**PROMPT:**
Transcribe, word for word and without additions, each line below from the one containing "RoomFloor room isHighlighted" through the one containing "destruct (_ <? 0.01); [discriminate|].", both ends included.

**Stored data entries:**

Definition daemon_main (args : list string) (debug_env : bool) : list Effect :=
  match daemon_args args DEFAULT_DAEMON_CONFIG false false with
  | DVersion => [Prints ("ai-daemon " +:+ version); ExitsWith 0]
  | DHelp => [Prints help; ExitsWith 0]
  | DNeedsPath => fatal "--config needs a path"
  | DUnknown other => fatal ("unknown argument " +:+ quoted other +:+ "; try --help")
  | DRun path check_only DEBUG =>
      (if DEBUG || debug_env then [SetsDebug] else []) ++
      match load path with
      | Err e => fatal ("configuration: " +:+ e)
      | Ok c =>
          if check_only then
            [Prints (path +:+ " is usable: " +:+ show_u (enabled_count c) +:+ " backend(s), "
               +:+ show_u (Z.of_nat (length (identities c))) +:+ " identity rule(s), consent " +:+ consent_debug (consent (policy c)));
             ExitsWith 0]
          else
            Logs (info ("ai-daemon " +:+ version +:+ " starting: state " +:+ state_dir (daemon c) +:+ ", "
                        +:+ show_u (enabled_count c) +:+ " backend(s) configured, consent " +:+ consent_debug (consent (policy c))))
            :: (if forallb (fun b => negb (enabled b)) (backends c)
                then [Logs (warn "no backend is enabled; every session will fail until one is configured")] else [])
            ++ [MakesDaemon c; StartsJanitor]
            ++ match bus with
               | Err e => fatal ("cannot take io.github.agraves.AIDaemon1 on the system bus: " +:+ e)
               | Ok _ => [TakesName; AttachesBus; Logs (info "listening on the system bus as io.github.agraves.AIDaemon1"); Parks]
               end
      end
  end.
End Daemon.

(** ** The portal *)

Definition portal_args (args : list string) : option Z :=
  match hd_error args with
  | None => None
  | Some arg =>
      if bool_decide (arg ∈ ["--version"; "-V"; "--help"; "-h"]) then Some 0 else Some 1
  end.

(** It serves once it has both buses and its name on the session's. *)
Definition portal_main (system session name : bool) (args : list string) : option Z :=
  match portal_args args with
  | Some code => Some code
  | None => if system && session && name then None else Some 1
  end.

(** ** The journal *)

Lemma parse_priority p : 0 <= p <= 7 -> parse_unsigned 7 (show_u p) = Some p.
Proof. apply parse_show. Qed.

(** What a text that is not empty ends in is what the whole ends in. *)
Lemma app_ends_in a text x : text <> EmptyString -> a +:+ text = x +:+ cr -> exists y, text = y +:+ cr.
Proof.
  intros Hne H. revert x H. induction a as [|c a IH]; intros x H; [exists x; by rewrite str_app_nil in H|].
  destruct x as [|c' x].
  - exfalso. rewrite str_app_cons, str_app_nil in H. injection H as _ H. destruct a; [by destruct text | done].
  - rewrite !str_app_cons in H. injection H as _ H. by apply (IH x).
Qed.
End namespace_extras_witnesses.

(** ** Further properties of the preprocessing step *)
Section preprocess_extras.

(** The characters of a text that are not whitespace, in order. *)
Local Abbreviation solid := (List.filter (fun c => negb (isspace c))).

Lemma solid_lstrip (s : pystr) : solid (lstrip s) = solid s.
Proof.
  induction s as [|c s IH]; simpl; [done|].
  destruct (isspace c) eqn:Hc; simpl; [done|]. by rewrite Hc.
Qed.

Lemma solid_strip (s : pystr) : solid (strip s) = solid s.
Proof.
  unfold strip, rstrip.
  rewrite List.filter_rev, solid_lstrip, List.filter_rev, rev_involutive.
  apply solid_lstrip.
Qed.

Lemma lstrip_length (s : pystr) : (length (lstrip s) <= length s)%nat.
Proof.
  induction s as [|c s IH]; simpl; [done|].
  destruct (isspace c); simpl; lia.
Qed.

Lemma strip_length (s : pystr) : (length (strip s) <= length s)%nat.
Proof.
  unfold strip, rstrip. rewrite length_rev.
  etrans; [apply lstrip_length|]. rewrite length_rev. apply lstrip_length.
Qed.

Lemma span_unquoted_app (s : pystr) :
  s = (span_unquoted s).1 ++ (span_unquoted s).2 ∧
  Forall (fun c => is_quote c = false) (span_unquoted s).1.
Proof.
  induction s as [|c s [IH1 IH2]]; simpl; [done|].
  destruct (is_quote c) eqn:Hc; simpl; [done|].
  destruct (span_unquoted s) as [inner rest]. simpl in *.
  split; [by f_equal|by constructor].
Qed.

Lemma startswith_app (s p : pystr) :
  startswith s p = true -> s = p ++ drop (length p) s.
Proof.
  revert s. induction p as [|a p IH]; intros s; simpl; [done|].
  destruct s as [|b s]; [done|].
  intros [Hab Hrest]%andb_prop. apply N.eqb_eq in Hab as ->.
  simpl. f_equal. by apply IH.
Qed.

(** The text a match covers: the opening, the column name between two
    equal quotation marks, and the closing bracket. *)
Lemma match_df_shape (s : pystr) q inner rest :
  match_df s = Some (q, inner, rest) ->
  s = py "df[" ++ [q] ++ inner ++ [q] ++ py "]" ++ rest ∧
  is_quote q = true ∧
  Forall (fun c => is_quote c = false) inner.
Proof.
  unfold match_df. destruct (startswith s (py "df[")) eqn:Hs; [|done].
  apply startswith_app in Hs. change (length (py "df[")) with 3%nat in Hs.
  destruct (drop 3 s) as [|q' t]; [done|].
  destruct (is_quote q') eqn:Hq; [|done].
  destruct (span_unquoted_app t) as [Ht Hinner].
  destruct (span_unquoted t) as [inner' t']. simpl in Ht, Hinner.
  destruct t' as [|a [|b rest']]; try done.
  destruct ((a =? q') && (b =? 93)) eqn:Hab; [|done].
  apply andb_prop in Hab as [->%N.eqb_eq ->%N.eqb_eq].
  intros [= <- <- <-]. split_and!; [|done|done].
  rewrite Hs, Ht. done.
Qed.
(** The coordinate mapper never returns NaN, whatever it is given --
    numbers of any size, the infinities, NaN, values that are not numbers
    -- so no NaN reaches a position of the scene: the place of every wall
    solid, of every door assembly and of every room label, and every vertex
    of a floor profile, have coordinates that are numbers, whatever the
    plan holds in its coordinate fields. *)
Theorem scene_positions_numeric :
  (forall val : value, isNaN (mapCoord val) = false) /\
  (forall wall doors solid,
     WallSegment wall doors = Ok (Some solid) -> numericVector (wall_position solid)) /\
  (forall door assembly,
     DoorMesh door = Some assembly -> numericVector (door_position assembly)) /\
  (forall room isHighlighted g,
     RoomFloor room isHighlighted = Ok (Some g) ->
     numericVector (room_label_position g) /\
     Forall numericPoint (THREE.outline (room_shape g))).
Proof.
  split; [apply mapCoord_not_nan|]. split; [|split].
  - intros wall doors solid. unfold WallSegment.
    destruct (wallEnds wall) as [[s e]|]; [|discriminate].
    destruct (_ <? 0.01); [discriminate|].
    destruct (relevantDoors _ _ _ _) as [kept|err]; simpl; [|discriminate].
    intros H. injection H as <-. apply toWorld_numeric.
  - intros door assembly. unfold DoorMesh.
    destruct (doorAt door) as [p|]; [|discriminate].
    intros H. injection H as <-. apply toWorld_numeric.
  - intros room isHighlighted g. unfold RoomFloor, roomShape.
    destruct (Nat.ltb _ 3); simpl; [discriminate|].
    destruct (mapM floorVertex (validPoints room)) as [pts|err] eqn:Hpts; simpl;
      [|discriminate].
    destruct (roomCenter room) as [c|]; [|discriminate].
    intros H. injection H as <-. simpl. split.
    + repeat split; try apply mapCoord_not_nan.
    + apply (mapM_floorVertex_numeric _ _ Hpts).
Qed.

Lemma scene_positions_numeric_witness :
  (exists solid,
     WallSegment half_nan_wall None = Ok (Some solid) /\
     numericVector (wall_position solid)) /\
  (exists assembly,
     DoorMesh nan_door = Some assembly /\
     numericVector (door_position assembly)).
Proof.
  destruct scene_positions_numeric as (_ & Hwall & Hdoor & _).
  split.
  - eexists. split; [vm_compute; reflexivity|].
    apply (Hwall half_nan_wall None). vm_compute. reflexivity.
  - eexists. split; [vm_compute; reflexivity|].
    apply (Hdoor nan_door). vm_compute. reflexivity.
Defined.

(** ** How many rooms are highlighted *)

Lemma strictEq_true (hl id : option string) :
  strictEq hl id = true -> hl = id /\ hl <> None.
Proof.
  destruct hl as [a|], id as [b|]; simpl; try discriminate.
  intros H. apply String.eqb_eq in H. subst. split; [reflexivity | discriminate].
Qed.

Lemma RoomFloor_lit (room : Room.t) (b : bool) r :
  RoomFloor room b = Ok r -> isLit r = true -> b = true.
Proof.
  destruct (RoomFloor_highlight room b b) as (r1 & r2 & H1 & _ & _ & Hlook & _).
  intros H. rewrite H1 in H. injection H as <-.
  destruct r1 as [g|]; simpl; [|discriminate].
  destruct Hlook as [_ Hlit]. congruence.
Qed.
(** X1. [All] over a concatenation: the second list is evaluated exactly when
    the first yields [True], from the state the first left. *)
Theorem All_pipeline_concat fs1 fs2 st :
  All_pipeline (fs1 ++ fs2) st
  = if (All_pipeline fs1 st).1
    then All_pipeline fs2 (All_pipeline fs1 st).2
    else (false, (All_pipeline fs1 st).2).
Proof.
  revert st. induction fs1 as [|f fs1 IH]; intros st; simpl; [done |].
  destruct (filter_run f st) as [[[]|e] st']; simpl; auto.
Qed.

Lemma Any_loop_true fs st : (Any_loop fs true st).1 = true.
Proof.
  revert st. induction fs as [|f fs IH]; intros st; simpl; [done |].
  destruct (filter_run f st) as [[[]|e] st']; simpl; auto.
Qed.

Lemma Any_loop_state fs b st : (Any_loop fs b st).2 = (Any_loop fs false st).2.
Proof.
  revert b st. induction fs as [|f fs IH]; intros b st; simpl; [done |].
  destruct (filter_run f st) as [[[]|e] st']; simpl; auto.
Qed.

Lemma Any_loop_result fs b st : (Any_loop fs b st).1 = b || (Any_loop fs false st).1.
Proof.
  revert b st. induction fs as [|f fs IH]; intros b st; simpl; [by destruct b |].
  destruct (filter_run f st) as [[[]|e] st']; simpl; auto.
  rewrite !Any_loop_true. by destruct b.
Qed.
Definition run (db : Db) (id : string) : deleteQuiz.Response * Db :=
  match removeFirst id (quizzes db) with
  | (None, _) => (deleteQuiz.NotFound, db)
  | (Some _, qs) =>
      let db1 := setQuizzes db qs in
      (deleteQuiz.Deleted (Z.of_nat (length (notificationsOfQuiz db1 id))),
       deleteNotificationsOfQuiz db1 id)
  end.

End permanentDeleteQuiz.

(** ** The rest of a processed quiz of [getSharedQuizzes]: the attempts *)

Module sharedQuizAttempts.

(** [quiz.maxAttempts || 1] *)
Definition limit (q : TeacherQuiz.t) : Z :=
  if TeacherQuiz.maxAttempts q =? 0 then 1 else TeacherQuiz.maxAttempts q.

Definition attemptsUsed (db : Db) (userId : string) (q : TeacherQuiz.t) : Z :=
  submitQuizAnswers.existingAttempts db userId (TeacherQuiz._id q).

Definition canAttempt (db : Db) (userId : string) (q : TeacherQuiz.t) : bool :=
  attemptsUsed db userId q <? limit q.

Definition attemptsRemaining (db : Db) (userId : string) (q : TeacherQuiz.t) : Z :=
  Z.max 0 (limit q - attemptsUsed db userId q).

End sharedQuizAttempts.

(** ** The latest submission (teacherController.js, [getQuizSubmission]) *)

Module getQuizSubmission.

Inductive Response :=
  | NoSubmission
  | NoQuiz
  | Found (submission : QuizResult.t) (quiz : TeacherQuiz.t).

Definition laterFirst (a b : QuizResult.t) : Prop :=
  QuizResult.submittedAt b <= QuizResult.submittedAt a.

#[global] Instance laterFirst_dec a b : Decision (laterFirst a b).
Proof. unfold laterFirst. apply _. Defined.

(** [QuizResult.findOne({ quizId, userId }).sort({ submittedAt: -1 })] *)
Definition latest (db : Db) (id userId : string) : option QuizResult.t :=
  head (merge_sort laterFirst
          (List.filter (submitQuizAnswers.ofUserQuiz userId id) (quizResults db))).

Definition run (db : Db) (id userId : string) : Response :=
  match latest db id userId with
  | None => NoSubmission
  | Some submission =>
      match submitQuizAnswers.findQuiz db id with
      | None => NoQuiz
      | Some quiz => Found submission quiz
      end
  end.

End getQuizSubmission.

(** ** Reading and removing notifications (notification controller,
    [markAsRead], [markAllAsRead], [deleteNotification]) *)

(** The filter [{ _id: notificationId, recipientId: userId }]. *)
Definition ownedBy (nid : nat) (userId : string) (n : Notification.t) : bool :=
  bool_decide (Notification._id n = nid)
  && bool_decide (Notification.recipientId n = userId).

Module markAsRead.
Lemma ensure_load_threshold_grows this new_used w (u : unit) w1 :
  ensure_load_threshold T_default this new_used w = Ok u w1 -> grows w w1.
Proof.
  unfold ensure_load_threshold. intros H. inv_M H.
  destruct (bins a =? 0); [discriminate|].
  destruct (Qle_bool _ _).
  - inv_M H. apply grows_refl.
  - inv_M H. apply rehouse_bins_grows in H.
    repeat match goal with
    | H : new_trailers _ _ _ = Ok _ _ |- _ => apply new_trailers_grows in H
    | H : put_table _ _ _ = Ok _ _ |- _ => apply put_table_grows in H
    end.
    eauto using grows_trans.
Qed.

(** [put] of a key [has_key] does not find: the value put is returned,
    [used] and [mod_count] go up by one, and the new node is the head of
    the bin whose index [hash_compress] gave for the table as it was when
    [put] was entered. *)
Lemma put_of_absent w this key (v r : T) w1 m :
  tables w !! this = Some m ->
  has_key w this key = Ret false ->
  put T_default this key v w = Ok r w1 ->
  r = v /\
  touches put_counts this w w1 /\
  exists h m1 a old_head,
    hash_compress m key = Ret h /\
    tables w1 !! this = Some m1 /\
    index (map m1) h = Ret (Some a) /\
    nodes w1 !! a = Some (Some (mkLN (mkEntry key v) old_head)) /\
    (length (nodes w) <= a)%nat.
Proof.
  intros Hm Hk H.
  pose proof (put_new_touches _ _ _ _ _ _ Hk H) as Htouch.
  unfold put in H. inv_M H.
  match goal with
  | H : has_key w this key = Ret ?b |- _ =>
      rewrite Hk in H; injection H as <-
  end.
  match goal with
  | H : tables w !! this = Some ?x |- _ =>
      lazymatch x with m => fail | _ => rewrite Hm in H; injection H as <- end
  end.
  inv_M H.
  match goal with
  | H : ensure_load_threshold _ _ _ _ = Ok _ _ |- _ =>
      apply ensure_load_threshold_grows in H; destruct H as (ext & Hext)
  end.
  match goal with
  | H : put_table _ (set_used _ _) _ = Ok _ _ |- _ =>
      apply put_table_Ok in H as [_ ->]
  end.
  cbn [nodes set_tables] in Hext.
  match goal with
  | H : new_LN _ _ = Ok _ _ |- _ => apply new_LN_Ok in H as [-> ->]
  end.
  match goal with
  | H : assign_index _ _ _ = Ret _ |- _ =>
      apply assign_index_inv in H as (Hh0 & Hhlt & ->)
  end.
  match goal with
  | H : put_table _ _ _ = Ok _ _ |- _ => apply put_table_Ok in H as [Hlt ->]
  end.
  cbn [tables set_tables set_nodes nodes] in *.
  match goal with
  | H : <[this := _]> _ !! this = Some _ |- _ =>
      rewrite list_lookup_insert_eq in H by exact Hlt; injection H as <-
  end.
  cbn [map set_map set_mod_count] in *.
  assert (Hidx : index (<[Z.to_nat a0 := Some (length (nodes w2))]> (map a2)) a0
                 = Ret (Some (length (nodes w2)))).
  { unfold index. destruct (a0 <? 0) eqn:E; [apply Z.ltb_lt in E; lia|].
    rewrite list_lookup_insert_eq by exact Hhlt. reflexivity. }
  match goal with
  | H : index ?l a0 = Ret ?x |- _ =>
      is_var x;
      assert (E : Ret x = Ret (Some (length (nodes w2))))
        by (rewrite <- H; exact Hidx);
      injection E as ->; clear H
  end.
  match goal with
  | H : load _ (Some _) = Ret _ |- _ =>
      unfold load in H; cbn [nodes set_tables set_nodes] in H;
      rewrite list_lookup_middle in H by reflexivity; injection H as <-
  end.
  split; [reflexivity|]. split; [exact Htouch|].
  eexists a0, _, (length (nodes w2)), a3.
  split; [assumption|]. split.
  { apply list_lookup_insert_eq, Hlt. }
  split; [exact Hidx|]. split.
  { apply list_lookup_middle. reflexivity. }
  rewrite Hext, length_app. lia.
Qed.
(** X7. For a response of the annotated types, what the prompt of
    [generateTopicSuggestions] tells the model about the graph that
    [extractCausalGraph] returned is the response again, in order: the nodes
    are the identifiers of the response's nodes, and the concept clusters are
    the response's concepts, each with its name and with those of its
    variables that are nodes of the graph; variables that name no node are
    left out. *)
Theorem suggestion_prompt_reflects_response (ns : list NodeSpec)
  (ls : list LinkSpec) (cs : list ConceptSpec) :
  exists g concepts,
    graph_of_response (response_value ns ls cs) = Ok (g, concepts)
    /\ prompt_nodes g = VArr (map (fun n => VStr (spec_id n)) ns)
    /\ prompt_concepts concepts
       = VArr (map (fun c =>
                      VObj [(js "name", VStr (spec_name c));
                            (js "variables",
                             VArr (map VStr (filter (known ns) (spec_variables c))))])
                   cs).
Proof.
  destruct (graph_of_typed_response ns ls cs) as [concepts [Hg Hc]].
  eexists. exists concepts. split; [exact Hg|]. split.
  - unfold prompt_nodes. cbn [nodes]. now rewrite node_ids_expected.
  - unfold prompt_concepts. rewrite (prompt_concepts_typed _ _ _ Hc). f_equal.
    apply map_ext. intros c. now rewrite children_of_typed.
Qed.

End SuggestionPrompt.

(* ================================================================== *)
(** * services/geminiService.ts: texts, fences and clusters *)
(* ================================================================== *)

Section ServiceLaws.
Import GeminiService ParsingFacts GraphFacts.

Local Open Scope N_scope.

Lemma detectDominantLanguage_by_counts (texts : list jsstring) :
  detectDominantLanguage texts
  = if (latin_count texts + cjk_count texts <? 100)%nat then en
    else if (latin_count texts <? cjk_count texts)%nat then zh else en.
Proof. unfold detectDominantLanguage. now rewrite fold_count_step. Qed.
(** The handler bound to [issue_comment.created]. *)
Definition issue_comment_created (p : IssueCommentCreated) : M unit :=
  let comment := ic_comment p in
  if negb (includes (comment_body comment) (lit "/reposignal")) then ret tt
  else if includes (comment_body comment) (lit "/reposignal rate") then
    handleContributorFeedback p
  else
    handleMaintainerCommand p.

End registerCommentHandlers.

(* ===================================================================== *)
(** ** Issue events (the handler of [issues.opened]) *)
(* ===================================================================== *)

Definition nl : jsstring := [10%N].

Definition issue_nudge_body : jsstring :=
  [55357; 56395]%N
  ++ lit " Thanks for opening this issue! Maintainers can classify it using:"
  ++ nl ++ nl ++ lit "`/reposignal difficulty <1-5>`"
  ++ nl ++ lit "`/reposignal type <docs|bug|feature|refactor|test|infra>`"
  ++ nl ++ nl ++ lit "Or hide it from discovery: `/reposignal hide`".

Module registerIssueHandlers.

(** The handler bound to [issues.opened]. *)
Definition issues_opened (p : IssuesOpened) : M unit :=
  let issue := io_issue p in
  let repository := io_repository p in
  try_catch
    (comment <- octokit.createComment (repository_owner_login repository)
                  (repository_name repository) (issue_number issue)
                  issue_nudge_body ;;
     logger.logBot (lit "issue_nudge_posted") Issue
       (lit "issue#" ++ num_to_string (issue_id issue))
       (Val (VObj [ (lit "issueNumber", VInt (issue_number issue)) ])) ;;
     inst <- installation_id (io_installation p) ;;
     scheduleCleanup
       {| owner := repository_owner_login repository;
          repo := repository_name repository;
          commentId := comment;
          issueNumber := Val (issue_number issue);
          installationId := inst |} 300000 ;;
     log_info (lit "Posted nudge on issue #" ++ num_to_string (issue_number issue)))
    (log_error (lit "Failed to handle issues.opened")).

**TASK RESPONSE:**
     RoomFloor room isHighlighted = Ok (Some g) ->
     numericVector (room_label_position g) /\
     Forall numericPoint (THREE.outline (room_shape g))).
Proof.
  split; [apply mapCoord_not_nan|]. split; [|split].
  - intros wall doors solid. unfold WallSegment.
    destruct (wallEnds wall) as [[s e]|]; [|discriminate].
    destruct (_ <? 0.01); [discriminate|].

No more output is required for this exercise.